**PROBLEM DESCRIPTION:** All lines from the one containing "λ st, let v" through the last line below must be duplicated exactly, with nothing outside that span.

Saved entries

____

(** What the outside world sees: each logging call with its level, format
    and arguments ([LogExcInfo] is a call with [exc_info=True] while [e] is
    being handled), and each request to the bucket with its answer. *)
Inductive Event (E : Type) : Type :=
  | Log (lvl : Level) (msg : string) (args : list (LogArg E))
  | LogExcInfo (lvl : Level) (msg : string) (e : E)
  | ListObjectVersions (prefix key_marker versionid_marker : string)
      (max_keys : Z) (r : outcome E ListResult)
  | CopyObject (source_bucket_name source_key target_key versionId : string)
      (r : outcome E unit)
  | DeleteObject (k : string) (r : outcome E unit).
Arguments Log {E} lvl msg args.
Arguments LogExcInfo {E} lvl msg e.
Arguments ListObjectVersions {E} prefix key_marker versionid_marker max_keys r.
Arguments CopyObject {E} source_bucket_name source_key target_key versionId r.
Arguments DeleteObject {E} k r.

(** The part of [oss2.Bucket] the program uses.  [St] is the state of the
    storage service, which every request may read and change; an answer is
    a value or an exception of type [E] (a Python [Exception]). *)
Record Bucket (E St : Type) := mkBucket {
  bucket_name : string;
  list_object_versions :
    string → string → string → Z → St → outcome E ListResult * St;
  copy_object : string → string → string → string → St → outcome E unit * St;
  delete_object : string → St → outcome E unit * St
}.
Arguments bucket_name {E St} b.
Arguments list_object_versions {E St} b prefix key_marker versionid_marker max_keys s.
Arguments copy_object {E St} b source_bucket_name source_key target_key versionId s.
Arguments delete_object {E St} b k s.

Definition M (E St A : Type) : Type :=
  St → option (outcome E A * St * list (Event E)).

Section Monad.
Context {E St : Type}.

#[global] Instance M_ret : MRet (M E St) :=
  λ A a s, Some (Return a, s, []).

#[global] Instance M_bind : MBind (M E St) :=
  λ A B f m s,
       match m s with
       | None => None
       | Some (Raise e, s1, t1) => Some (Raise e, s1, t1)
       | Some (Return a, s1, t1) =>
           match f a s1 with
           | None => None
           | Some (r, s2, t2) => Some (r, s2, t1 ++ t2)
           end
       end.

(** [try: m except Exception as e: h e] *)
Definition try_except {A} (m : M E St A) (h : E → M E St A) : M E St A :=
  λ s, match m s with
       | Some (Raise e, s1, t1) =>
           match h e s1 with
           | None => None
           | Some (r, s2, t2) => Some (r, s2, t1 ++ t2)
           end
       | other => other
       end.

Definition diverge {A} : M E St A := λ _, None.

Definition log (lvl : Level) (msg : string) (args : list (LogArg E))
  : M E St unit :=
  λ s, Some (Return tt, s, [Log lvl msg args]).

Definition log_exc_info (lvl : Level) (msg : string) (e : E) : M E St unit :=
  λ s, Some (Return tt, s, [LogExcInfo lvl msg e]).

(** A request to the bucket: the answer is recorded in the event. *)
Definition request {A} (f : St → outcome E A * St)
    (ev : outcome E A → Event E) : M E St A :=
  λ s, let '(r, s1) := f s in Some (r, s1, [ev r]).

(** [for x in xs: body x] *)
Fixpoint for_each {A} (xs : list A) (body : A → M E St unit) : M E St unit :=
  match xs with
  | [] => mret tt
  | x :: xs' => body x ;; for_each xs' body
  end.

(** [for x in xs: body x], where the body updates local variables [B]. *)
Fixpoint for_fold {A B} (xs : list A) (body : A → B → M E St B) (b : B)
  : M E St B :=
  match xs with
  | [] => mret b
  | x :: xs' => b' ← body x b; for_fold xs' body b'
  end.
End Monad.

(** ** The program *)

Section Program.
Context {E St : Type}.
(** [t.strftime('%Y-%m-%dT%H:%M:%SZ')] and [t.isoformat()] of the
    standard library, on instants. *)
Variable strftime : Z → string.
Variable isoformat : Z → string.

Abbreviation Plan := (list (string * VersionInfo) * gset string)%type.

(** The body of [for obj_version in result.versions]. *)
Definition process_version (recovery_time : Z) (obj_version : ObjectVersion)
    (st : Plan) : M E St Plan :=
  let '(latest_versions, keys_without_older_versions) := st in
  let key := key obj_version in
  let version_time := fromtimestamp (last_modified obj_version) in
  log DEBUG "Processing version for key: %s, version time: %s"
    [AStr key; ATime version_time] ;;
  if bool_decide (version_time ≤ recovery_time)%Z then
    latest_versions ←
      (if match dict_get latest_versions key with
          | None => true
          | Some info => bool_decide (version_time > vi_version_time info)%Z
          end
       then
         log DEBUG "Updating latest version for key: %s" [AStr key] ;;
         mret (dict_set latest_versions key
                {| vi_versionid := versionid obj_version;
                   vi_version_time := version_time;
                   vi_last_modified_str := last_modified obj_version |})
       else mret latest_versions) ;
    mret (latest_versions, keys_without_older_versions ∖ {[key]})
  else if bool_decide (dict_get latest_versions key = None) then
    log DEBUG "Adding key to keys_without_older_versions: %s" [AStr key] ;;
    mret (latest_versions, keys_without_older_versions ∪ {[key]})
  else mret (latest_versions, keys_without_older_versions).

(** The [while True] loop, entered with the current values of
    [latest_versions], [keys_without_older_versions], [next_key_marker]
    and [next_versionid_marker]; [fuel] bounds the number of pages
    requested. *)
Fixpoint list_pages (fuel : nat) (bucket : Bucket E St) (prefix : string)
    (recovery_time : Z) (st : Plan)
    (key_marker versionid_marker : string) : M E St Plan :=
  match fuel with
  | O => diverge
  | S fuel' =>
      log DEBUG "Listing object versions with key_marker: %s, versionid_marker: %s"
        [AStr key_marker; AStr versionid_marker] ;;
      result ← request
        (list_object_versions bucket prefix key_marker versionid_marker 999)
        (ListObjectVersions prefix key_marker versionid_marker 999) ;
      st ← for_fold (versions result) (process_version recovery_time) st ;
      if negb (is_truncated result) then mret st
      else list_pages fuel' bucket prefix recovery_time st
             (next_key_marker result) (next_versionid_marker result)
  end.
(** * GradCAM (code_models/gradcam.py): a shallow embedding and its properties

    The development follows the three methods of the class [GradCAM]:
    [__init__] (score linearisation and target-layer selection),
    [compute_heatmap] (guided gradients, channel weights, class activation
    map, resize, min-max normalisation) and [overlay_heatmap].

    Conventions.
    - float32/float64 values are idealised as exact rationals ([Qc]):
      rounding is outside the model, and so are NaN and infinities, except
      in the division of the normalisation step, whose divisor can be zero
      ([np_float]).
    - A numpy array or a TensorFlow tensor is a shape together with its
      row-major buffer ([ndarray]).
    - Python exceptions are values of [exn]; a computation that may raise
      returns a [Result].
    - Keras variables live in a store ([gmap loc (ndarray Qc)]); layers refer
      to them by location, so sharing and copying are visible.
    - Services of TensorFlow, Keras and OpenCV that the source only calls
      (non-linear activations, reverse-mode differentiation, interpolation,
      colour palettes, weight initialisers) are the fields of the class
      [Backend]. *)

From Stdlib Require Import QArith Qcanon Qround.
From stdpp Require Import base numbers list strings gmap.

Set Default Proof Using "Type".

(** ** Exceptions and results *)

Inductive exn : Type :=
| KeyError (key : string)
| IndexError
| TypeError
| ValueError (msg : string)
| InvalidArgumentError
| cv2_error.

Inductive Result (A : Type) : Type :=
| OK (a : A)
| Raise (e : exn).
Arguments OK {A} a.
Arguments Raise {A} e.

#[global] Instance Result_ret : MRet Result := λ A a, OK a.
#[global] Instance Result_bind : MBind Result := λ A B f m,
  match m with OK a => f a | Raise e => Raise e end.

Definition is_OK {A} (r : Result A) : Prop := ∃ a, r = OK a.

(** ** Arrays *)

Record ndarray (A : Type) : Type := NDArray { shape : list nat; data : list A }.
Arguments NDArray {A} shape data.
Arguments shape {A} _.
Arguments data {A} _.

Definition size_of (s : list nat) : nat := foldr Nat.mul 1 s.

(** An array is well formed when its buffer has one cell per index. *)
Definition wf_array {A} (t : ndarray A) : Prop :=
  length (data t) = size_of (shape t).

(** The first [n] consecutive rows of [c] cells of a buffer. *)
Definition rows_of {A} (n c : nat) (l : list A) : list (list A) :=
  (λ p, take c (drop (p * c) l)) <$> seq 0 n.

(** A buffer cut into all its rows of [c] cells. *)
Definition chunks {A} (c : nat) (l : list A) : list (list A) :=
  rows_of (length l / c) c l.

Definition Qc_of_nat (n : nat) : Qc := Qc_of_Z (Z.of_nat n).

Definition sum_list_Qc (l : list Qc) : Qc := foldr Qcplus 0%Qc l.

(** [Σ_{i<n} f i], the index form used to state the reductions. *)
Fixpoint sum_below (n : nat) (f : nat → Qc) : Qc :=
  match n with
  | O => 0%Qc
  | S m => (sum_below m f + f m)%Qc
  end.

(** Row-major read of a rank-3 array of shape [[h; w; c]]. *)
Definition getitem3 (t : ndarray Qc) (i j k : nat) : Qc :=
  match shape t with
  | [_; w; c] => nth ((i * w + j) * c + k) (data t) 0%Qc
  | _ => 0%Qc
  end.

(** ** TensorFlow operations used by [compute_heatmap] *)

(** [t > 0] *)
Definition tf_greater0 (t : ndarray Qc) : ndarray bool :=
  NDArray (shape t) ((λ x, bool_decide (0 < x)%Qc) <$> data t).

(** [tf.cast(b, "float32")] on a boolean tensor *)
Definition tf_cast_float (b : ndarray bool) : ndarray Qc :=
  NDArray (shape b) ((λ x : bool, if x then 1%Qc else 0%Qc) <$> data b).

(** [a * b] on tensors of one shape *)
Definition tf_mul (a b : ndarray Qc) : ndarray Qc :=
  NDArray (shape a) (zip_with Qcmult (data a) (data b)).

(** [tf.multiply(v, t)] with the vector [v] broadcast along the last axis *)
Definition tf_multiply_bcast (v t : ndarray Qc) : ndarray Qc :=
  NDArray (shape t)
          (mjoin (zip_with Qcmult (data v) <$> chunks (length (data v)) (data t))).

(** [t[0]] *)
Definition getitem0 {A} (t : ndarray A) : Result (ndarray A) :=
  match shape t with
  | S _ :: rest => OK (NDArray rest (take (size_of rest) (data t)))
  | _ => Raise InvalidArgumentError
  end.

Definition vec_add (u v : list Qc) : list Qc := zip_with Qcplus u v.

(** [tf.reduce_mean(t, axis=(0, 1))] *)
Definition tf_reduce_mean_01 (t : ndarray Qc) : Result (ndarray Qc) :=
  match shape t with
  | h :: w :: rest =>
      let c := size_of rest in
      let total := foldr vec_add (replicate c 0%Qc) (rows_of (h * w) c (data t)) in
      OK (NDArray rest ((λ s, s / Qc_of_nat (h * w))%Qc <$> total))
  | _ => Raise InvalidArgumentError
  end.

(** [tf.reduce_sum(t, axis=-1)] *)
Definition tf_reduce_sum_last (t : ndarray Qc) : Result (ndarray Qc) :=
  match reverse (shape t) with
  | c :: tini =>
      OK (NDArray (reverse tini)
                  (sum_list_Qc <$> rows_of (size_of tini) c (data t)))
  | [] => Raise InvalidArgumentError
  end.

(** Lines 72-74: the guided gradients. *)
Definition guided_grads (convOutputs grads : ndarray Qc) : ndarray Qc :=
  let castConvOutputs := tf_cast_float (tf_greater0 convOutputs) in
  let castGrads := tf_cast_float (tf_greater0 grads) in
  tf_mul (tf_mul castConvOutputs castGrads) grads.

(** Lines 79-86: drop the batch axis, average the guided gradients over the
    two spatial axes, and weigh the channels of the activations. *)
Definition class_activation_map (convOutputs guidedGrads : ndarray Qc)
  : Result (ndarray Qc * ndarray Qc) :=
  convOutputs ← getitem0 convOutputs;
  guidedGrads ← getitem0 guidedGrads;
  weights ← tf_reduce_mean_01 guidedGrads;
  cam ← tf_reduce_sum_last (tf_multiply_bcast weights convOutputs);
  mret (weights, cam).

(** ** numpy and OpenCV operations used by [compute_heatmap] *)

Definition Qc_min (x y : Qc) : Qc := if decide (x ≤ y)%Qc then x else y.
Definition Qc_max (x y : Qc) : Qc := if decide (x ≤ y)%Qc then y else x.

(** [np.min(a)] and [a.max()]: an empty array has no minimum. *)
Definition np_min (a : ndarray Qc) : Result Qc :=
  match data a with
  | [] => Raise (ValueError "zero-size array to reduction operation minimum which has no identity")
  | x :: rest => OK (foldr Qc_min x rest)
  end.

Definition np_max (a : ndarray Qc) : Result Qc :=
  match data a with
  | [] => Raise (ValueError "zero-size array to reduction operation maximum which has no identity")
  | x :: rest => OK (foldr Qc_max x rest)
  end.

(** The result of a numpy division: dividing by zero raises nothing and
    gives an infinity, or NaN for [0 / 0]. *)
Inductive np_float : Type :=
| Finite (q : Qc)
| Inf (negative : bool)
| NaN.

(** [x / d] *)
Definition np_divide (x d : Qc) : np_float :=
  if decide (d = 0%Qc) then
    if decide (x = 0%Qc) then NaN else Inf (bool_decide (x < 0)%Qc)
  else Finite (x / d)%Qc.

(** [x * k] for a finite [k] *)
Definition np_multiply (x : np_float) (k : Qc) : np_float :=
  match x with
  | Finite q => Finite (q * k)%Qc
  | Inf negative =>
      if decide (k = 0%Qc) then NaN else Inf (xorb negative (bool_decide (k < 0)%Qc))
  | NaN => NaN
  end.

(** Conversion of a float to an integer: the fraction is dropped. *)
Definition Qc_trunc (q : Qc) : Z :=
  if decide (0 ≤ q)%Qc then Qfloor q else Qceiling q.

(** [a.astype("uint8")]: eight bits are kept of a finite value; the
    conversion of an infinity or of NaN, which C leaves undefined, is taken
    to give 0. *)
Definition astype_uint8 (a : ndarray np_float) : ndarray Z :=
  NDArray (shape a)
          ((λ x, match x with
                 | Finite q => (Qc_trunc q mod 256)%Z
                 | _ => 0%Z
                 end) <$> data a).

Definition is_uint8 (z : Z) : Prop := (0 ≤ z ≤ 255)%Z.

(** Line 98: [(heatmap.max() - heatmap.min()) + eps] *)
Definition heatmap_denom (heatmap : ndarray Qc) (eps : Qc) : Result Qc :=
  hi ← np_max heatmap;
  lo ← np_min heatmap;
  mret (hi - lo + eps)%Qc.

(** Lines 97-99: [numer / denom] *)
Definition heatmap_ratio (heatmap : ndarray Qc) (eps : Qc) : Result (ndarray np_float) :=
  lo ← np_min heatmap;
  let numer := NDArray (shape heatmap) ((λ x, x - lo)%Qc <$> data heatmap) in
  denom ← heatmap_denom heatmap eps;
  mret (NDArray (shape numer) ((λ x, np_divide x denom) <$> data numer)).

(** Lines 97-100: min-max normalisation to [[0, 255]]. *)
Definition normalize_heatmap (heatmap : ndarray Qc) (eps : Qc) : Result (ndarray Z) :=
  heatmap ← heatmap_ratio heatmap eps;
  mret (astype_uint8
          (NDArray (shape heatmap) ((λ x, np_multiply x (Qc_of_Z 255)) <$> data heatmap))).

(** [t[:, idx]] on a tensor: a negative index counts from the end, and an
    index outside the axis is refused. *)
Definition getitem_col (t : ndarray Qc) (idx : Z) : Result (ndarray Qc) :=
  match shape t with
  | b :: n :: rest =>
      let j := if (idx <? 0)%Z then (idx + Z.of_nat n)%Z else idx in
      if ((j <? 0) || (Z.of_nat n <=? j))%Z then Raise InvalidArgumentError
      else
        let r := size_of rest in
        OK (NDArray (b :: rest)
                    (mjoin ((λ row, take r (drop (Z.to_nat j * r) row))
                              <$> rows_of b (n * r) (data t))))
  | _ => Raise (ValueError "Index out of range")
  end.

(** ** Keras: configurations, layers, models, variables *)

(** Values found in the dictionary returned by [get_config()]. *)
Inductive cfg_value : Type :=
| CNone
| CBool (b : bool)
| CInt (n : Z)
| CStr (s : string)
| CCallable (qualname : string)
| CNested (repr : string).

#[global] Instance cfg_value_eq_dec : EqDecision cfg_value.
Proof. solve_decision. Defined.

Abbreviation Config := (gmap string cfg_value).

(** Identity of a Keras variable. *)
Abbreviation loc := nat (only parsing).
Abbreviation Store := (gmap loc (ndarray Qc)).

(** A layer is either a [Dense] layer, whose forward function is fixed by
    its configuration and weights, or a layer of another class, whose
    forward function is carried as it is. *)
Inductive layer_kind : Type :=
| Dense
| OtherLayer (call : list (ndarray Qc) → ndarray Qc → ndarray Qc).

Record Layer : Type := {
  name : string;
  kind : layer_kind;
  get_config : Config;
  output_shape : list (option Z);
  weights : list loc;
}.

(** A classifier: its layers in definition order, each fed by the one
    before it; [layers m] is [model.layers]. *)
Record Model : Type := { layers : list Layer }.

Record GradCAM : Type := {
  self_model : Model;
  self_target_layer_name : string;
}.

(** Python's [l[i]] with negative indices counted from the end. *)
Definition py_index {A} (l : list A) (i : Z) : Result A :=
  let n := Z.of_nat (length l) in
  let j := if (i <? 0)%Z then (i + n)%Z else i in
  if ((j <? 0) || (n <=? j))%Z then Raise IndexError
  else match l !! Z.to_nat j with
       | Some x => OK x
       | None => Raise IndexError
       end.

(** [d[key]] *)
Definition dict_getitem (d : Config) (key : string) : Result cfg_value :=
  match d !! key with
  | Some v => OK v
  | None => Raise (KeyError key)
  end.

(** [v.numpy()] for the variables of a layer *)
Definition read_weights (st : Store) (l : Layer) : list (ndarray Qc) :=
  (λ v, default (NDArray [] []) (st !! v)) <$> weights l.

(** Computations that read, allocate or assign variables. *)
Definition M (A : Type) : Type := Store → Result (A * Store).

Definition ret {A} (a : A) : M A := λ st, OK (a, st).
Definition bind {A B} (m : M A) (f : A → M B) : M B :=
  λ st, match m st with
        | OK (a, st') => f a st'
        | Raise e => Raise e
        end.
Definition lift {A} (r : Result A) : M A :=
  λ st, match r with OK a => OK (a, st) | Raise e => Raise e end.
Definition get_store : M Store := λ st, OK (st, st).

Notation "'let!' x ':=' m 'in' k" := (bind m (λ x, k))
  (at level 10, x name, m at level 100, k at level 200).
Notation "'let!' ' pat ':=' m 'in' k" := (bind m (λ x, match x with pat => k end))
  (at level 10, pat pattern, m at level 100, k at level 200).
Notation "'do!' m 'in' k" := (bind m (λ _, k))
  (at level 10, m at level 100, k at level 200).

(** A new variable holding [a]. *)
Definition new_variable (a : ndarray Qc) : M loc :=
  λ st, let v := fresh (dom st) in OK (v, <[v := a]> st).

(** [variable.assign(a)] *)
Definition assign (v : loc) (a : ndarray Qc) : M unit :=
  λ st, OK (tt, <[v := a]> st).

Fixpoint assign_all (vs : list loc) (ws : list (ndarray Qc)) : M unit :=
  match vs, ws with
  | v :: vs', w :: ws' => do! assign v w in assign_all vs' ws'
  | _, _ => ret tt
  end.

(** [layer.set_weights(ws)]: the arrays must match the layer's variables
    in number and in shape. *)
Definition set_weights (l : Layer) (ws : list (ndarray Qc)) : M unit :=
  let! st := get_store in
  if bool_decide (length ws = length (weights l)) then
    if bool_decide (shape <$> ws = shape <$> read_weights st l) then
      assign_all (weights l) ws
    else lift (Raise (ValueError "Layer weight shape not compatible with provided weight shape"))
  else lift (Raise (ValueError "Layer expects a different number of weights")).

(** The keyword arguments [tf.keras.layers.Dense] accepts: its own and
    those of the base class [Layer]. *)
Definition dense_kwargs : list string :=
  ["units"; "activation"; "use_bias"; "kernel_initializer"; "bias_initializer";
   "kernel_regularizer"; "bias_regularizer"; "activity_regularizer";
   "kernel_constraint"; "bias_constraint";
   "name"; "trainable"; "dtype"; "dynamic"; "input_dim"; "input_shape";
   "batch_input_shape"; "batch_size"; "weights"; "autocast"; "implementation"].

____

**EXERCISE OUTPUT:**
  λ st, let v := fresh (dom st) in OK (v, <[v := a]> st).

(** [variable.assign(a)] *)
Definition assign (v : loc) (a : ndarray Qc) : M unit :=
  λ st, OK (tt, <[v := a]> st).

Fixpoint assign_all (vs : list loc) (ws : list (ndarray Qc)) : M unit :=
  match vs, ws with
  | v :: vs', w :: ws' => do! assign v w in assign_all vs' ws'
  | _, _ => ret tt
  end.

(** [layer.set_weights(ws)]: the arrays must match the layer's variables
    in number and in shape. *)
Definition set_weights (l : Layer) (ws : list (ndarray Qc)) : M unit :=
  let! st := get_store in
  if bool_decide (length ws = length (weights l)) then
    if bool_decide (shape <$> ws = shape <$> read_weights st l) then
      assign_all (weights l) ws
    else lift (Raise (ValueError "Layer weight shape not compatible with provided weight shape"))
  else lift (Raise (ValueError "Layer expects a different number of weights")).

(** The keyword arguments [tf.keras.layers.Dense] accepts: its own and
    those of the base class [Layer]. *)
Definition dense_kwargs : list string :=
  ["units"; "activation"; "use_bias"; "kernel_initializer"; "bias_initializer";
   "kernel_regularizer"; "bias_regularizer"; "activity_regularizer";
   "kernel_constraint"; "bias_constraint";
   "name"; "trainable"; "dtype"; "dynamic"; "input_dim"; "input_shape";
   "batch_input_shape"; "batch_size"; "weights"; "autocast"; "implementation"].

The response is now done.